── Exercise input
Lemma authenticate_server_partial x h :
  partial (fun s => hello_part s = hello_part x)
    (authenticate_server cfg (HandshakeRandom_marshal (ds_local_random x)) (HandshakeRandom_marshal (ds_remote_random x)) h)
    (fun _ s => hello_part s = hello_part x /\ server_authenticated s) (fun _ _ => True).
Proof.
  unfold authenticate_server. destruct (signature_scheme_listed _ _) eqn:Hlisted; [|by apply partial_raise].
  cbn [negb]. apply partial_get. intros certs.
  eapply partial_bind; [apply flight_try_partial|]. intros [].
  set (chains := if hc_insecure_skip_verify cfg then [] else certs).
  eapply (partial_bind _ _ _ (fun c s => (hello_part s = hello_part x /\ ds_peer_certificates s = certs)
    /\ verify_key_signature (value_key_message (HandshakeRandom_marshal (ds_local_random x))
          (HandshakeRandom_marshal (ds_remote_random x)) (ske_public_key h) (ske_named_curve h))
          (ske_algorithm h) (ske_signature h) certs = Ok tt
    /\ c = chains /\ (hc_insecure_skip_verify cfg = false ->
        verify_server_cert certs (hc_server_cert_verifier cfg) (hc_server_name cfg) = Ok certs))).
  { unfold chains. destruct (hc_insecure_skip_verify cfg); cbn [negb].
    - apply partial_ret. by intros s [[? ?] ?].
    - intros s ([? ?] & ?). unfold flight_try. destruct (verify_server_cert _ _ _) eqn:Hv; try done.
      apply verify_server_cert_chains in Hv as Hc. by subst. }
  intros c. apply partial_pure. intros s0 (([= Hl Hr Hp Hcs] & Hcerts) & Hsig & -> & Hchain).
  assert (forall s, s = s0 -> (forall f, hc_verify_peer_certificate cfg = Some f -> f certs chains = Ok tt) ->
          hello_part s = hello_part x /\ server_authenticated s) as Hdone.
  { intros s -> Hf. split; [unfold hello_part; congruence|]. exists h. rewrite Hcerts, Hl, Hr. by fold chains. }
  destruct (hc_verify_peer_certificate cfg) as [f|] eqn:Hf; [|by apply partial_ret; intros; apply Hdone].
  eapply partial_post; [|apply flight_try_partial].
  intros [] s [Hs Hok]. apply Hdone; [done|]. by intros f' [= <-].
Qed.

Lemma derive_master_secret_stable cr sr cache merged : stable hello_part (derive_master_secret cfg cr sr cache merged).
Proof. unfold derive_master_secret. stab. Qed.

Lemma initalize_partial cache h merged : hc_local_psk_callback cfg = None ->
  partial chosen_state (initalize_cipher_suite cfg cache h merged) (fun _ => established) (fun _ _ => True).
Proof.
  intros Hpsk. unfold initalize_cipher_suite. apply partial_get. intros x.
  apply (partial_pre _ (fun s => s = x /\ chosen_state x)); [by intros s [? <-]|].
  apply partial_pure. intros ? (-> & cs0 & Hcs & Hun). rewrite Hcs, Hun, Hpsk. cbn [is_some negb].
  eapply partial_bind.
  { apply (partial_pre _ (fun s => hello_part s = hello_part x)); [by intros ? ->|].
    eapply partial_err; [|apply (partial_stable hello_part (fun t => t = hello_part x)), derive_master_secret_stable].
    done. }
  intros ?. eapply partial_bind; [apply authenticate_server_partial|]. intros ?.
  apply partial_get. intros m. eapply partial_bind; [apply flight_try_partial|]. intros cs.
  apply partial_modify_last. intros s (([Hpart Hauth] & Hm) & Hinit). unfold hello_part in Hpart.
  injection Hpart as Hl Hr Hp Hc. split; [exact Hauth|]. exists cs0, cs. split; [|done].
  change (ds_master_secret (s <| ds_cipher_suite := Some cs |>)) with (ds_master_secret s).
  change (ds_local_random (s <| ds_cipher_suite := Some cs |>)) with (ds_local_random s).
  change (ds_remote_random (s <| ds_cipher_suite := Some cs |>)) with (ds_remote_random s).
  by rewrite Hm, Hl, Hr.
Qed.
────
── Exercise input
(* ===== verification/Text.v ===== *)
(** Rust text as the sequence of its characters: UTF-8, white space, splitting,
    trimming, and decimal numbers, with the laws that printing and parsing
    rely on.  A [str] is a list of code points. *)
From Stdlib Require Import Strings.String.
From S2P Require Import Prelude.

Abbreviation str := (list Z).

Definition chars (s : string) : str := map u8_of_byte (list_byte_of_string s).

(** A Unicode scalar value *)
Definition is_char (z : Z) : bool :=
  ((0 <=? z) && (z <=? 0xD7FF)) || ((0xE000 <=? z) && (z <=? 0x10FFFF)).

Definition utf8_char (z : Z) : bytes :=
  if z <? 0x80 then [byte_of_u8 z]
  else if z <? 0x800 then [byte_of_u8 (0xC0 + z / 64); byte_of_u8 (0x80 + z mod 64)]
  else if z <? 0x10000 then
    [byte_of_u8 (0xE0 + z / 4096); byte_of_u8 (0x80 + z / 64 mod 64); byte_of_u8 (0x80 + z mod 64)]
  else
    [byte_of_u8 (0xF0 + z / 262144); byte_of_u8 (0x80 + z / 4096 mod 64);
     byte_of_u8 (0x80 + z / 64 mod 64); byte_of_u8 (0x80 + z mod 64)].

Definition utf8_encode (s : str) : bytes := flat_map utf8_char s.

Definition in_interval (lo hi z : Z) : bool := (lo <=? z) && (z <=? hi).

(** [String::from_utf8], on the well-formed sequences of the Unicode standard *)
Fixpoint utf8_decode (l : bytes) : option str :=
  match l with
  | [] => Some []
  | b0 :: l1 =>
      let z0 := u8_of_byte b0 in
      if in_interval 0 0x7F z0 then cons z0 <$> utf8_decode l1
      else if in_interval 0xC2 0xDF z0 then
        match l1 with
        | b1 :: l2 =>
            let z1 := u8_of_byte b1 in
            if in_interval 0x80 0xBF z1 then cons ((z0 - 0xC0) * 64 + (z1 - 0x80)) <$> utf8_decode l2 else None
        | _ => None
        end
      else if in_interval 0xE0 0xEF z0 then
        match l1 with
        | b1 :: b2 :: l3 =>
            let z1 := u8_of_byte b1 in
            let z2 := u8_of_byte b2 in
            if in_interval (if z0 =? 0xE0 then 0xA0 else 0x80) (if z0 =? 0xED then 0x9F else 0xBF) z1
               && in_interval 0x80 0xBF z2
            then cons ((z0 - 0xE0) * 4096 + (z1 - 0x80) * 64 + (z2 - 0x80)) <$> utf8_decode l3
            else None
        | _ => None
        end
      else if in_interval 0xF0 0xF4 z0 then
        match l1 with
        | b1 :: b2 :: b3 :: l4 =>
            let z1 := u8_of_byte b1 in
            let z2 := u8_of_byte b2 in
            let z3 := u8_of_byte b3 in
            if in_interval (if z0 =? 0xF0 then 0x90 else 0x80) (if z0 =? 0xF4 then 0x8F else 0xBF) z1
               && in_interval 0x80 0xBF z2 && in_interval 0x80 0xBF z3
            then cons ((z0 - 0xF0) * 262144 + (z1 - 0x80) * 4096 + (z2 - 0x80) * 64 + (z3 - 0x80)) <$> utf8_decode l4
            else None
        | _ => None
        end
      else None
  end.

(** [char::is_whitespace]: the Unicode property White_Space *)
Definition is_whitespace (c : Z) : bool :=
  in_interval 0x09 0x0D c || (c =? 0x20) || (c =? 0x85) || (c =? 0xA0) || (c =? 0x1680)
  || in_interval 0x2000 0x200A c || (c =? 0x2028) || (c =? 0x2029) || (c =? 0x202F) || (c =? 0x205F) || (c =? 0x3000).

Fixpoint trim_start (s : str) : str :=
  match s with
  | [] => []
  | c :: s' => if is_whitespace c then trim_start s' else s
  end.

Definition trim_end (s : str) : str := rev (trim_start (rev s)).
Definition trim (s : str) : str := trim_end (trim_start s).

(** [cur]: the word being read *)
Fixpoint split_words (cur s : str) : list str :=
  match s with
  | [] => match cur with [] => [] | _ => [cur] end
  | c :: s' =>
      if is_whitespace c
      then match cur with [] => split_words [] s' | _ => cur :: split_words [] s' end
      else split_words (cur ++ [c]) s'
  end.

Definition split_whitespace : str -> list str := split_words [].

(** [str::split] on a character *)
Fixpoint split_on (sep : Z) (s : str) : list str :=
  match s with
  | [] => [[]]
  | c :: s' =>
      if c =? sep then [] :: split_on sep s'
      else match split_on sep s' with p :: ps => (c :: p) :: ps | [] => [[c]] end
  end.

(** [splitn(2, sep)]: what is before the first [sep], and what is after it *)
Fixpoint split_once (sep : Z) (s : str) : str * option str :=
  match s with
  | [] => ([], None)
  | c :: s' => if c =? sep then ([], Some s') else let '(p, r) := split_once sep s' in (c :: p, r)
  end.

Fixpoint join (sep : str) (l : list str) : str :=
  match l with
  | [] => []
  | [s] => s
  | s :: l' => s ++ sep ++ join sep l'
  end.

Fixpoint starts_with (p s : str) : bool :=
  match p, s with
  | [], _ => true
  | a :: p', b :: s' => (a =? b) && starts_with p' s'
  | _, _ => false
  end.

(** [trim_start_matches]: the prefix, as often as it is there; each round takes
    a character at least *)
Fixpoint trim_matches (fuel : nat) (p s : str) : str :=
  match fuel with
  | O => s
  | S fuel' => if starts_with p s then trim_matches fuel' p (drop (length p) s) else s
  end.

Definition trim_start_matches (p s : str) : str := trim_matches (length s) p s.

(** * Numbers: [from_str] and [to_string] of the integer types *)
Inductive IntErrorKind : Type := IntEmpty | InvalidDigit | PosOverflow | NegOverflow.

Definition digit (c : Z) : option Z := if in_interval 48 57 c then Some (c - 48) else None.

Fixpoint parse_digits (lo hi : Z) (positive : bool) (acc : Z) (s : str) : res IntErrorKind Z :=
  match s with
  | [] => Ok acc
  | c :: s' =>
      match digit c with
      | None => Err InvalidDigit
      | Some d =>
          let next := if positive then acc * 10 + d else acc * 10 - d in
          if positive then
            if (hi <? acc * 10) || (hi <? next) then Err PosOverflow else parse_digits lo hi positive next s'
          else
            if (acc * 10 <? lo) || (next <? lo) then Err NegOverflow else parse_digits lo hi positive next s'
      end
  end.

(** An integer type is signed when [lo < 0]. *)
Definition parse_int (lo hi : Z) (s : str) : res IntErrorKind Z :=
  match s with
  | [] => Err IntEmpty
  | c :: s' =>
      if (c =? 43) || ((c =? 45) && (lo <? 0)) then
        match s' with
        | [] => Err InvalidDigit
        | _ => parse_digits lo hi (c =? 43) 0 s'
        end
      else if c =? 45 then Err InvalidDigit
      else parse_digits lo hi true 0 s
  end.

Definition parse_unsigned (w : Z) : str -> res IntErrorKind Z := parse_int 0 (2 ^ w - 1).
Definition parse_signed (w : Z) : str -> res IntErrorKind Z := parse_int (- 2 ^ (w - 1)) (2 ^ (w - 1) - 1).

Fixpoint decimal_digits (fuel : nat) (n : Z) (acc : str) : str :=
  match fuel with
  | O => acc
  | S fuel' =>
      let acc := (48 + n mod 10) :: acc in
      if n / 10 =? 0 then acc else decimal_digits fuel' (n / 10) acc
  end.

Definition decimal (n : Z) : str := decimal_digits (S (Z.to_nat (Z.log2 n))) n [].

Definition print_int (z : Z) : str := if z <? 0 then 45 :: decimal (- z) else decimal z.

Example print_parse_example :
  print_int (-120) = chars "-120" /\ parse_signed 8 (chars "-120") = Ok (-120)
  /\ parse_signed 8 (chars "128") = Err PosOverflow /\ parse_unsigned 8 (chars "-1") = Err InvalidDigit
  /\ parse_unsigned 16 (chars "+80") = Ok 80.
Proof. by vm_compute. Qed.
────
── Exercise input
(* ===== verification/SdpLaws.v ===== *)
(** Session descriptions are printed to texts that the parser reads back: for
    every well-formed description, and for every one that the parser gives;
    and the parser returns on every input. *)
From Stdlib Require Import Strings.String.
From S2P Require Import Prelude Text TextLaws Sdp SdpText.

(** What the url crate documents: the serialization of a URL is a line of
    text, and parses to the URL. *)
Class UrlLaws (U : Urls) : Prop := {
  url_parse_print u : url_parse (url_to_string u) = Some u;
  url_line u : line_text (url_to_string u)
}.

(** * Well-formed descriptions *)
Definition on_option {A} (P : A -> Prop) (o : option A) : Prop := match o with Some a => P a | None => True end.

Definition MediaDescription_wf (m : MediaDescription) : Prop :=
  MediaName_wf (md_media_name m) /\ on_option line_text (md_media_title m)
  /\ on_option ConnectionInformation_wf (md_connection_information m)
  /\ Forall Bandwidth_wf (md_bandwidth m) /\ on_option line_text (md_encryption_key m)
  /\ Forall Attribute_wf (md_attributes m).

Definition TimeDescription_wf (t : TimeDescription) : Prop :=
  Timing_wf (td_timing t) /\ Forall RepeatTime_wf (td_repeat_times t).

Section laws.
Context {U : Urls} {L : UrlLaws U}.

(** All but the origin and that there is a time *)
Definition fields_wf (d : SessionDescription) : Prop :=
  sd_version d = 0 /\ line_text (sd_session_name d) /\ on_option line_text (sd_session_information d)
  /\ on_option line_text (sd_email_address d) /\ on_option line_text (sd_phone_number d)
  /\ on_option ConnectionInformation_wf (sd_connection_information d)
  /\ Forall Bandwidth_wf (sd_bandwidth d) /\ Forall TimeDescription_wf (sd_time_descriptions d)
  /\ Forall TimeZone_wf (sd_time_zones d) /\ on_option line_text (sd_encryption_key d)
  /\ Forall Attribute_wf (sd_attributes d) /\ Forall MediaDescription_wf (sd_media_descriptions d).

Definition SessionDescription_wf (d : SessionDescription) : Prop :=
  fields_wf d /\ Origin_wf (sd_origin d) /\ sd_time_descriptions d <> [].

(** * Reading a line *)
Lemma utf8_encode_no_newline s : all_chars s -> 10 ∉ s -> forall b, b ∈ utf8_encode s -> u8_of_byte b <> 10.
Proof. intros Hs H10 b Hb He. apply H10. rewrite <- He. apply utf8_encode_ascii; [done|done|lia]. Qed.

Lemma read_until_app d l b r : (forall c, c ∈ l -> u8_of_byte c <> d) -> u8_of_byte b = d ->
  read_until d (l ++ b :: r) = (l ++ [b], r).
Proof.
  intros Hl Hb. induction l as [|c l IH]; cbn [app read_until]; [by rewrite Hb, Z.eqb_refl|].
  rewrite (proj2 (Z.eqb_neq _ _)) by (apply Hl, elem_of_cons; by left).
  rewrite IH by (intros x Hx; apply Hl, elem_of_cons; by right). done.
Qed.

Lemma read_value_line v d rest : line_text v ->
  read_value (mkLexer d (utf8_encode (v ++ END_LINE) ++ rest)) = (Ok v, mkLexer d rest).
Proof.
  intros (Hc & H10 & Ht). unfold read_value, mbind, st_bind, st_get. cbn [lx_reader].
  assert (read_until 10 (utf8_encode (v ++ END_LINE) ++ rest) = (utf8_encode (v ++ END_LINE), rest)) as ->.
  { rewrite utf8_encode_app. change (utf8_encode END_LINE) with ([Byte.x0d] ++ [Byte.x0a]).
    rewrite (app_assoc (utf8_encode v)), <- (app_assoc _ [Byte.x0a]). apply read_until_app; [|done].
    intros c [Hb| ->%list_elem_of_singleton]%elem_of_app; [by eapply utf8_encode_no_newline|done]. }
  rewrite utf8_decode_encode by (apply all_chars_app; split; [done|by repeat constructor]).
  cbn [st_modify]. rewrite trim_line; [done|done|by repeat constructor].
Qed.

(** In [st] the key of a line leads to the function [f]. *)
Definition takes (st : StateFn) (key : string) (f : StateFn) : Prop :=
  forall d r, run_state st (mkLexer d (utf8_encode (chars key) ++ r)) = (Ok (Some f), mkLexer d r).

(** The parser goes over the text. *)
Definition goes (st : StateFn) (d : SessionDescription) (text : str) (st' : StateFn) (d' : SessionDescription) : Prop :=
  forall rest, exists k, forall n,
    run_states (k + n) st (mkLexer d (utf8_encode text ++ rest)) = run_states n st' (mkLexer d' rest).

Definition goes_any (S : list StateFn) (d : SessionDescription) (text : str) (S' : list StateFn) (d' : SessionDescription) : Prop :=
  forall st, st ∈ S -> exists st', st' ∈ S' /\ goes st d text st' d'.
────
§ Brief:
Please state the number of lines in the data above that hold the word "rewrite", without any other text.

§ Answer for the task:
11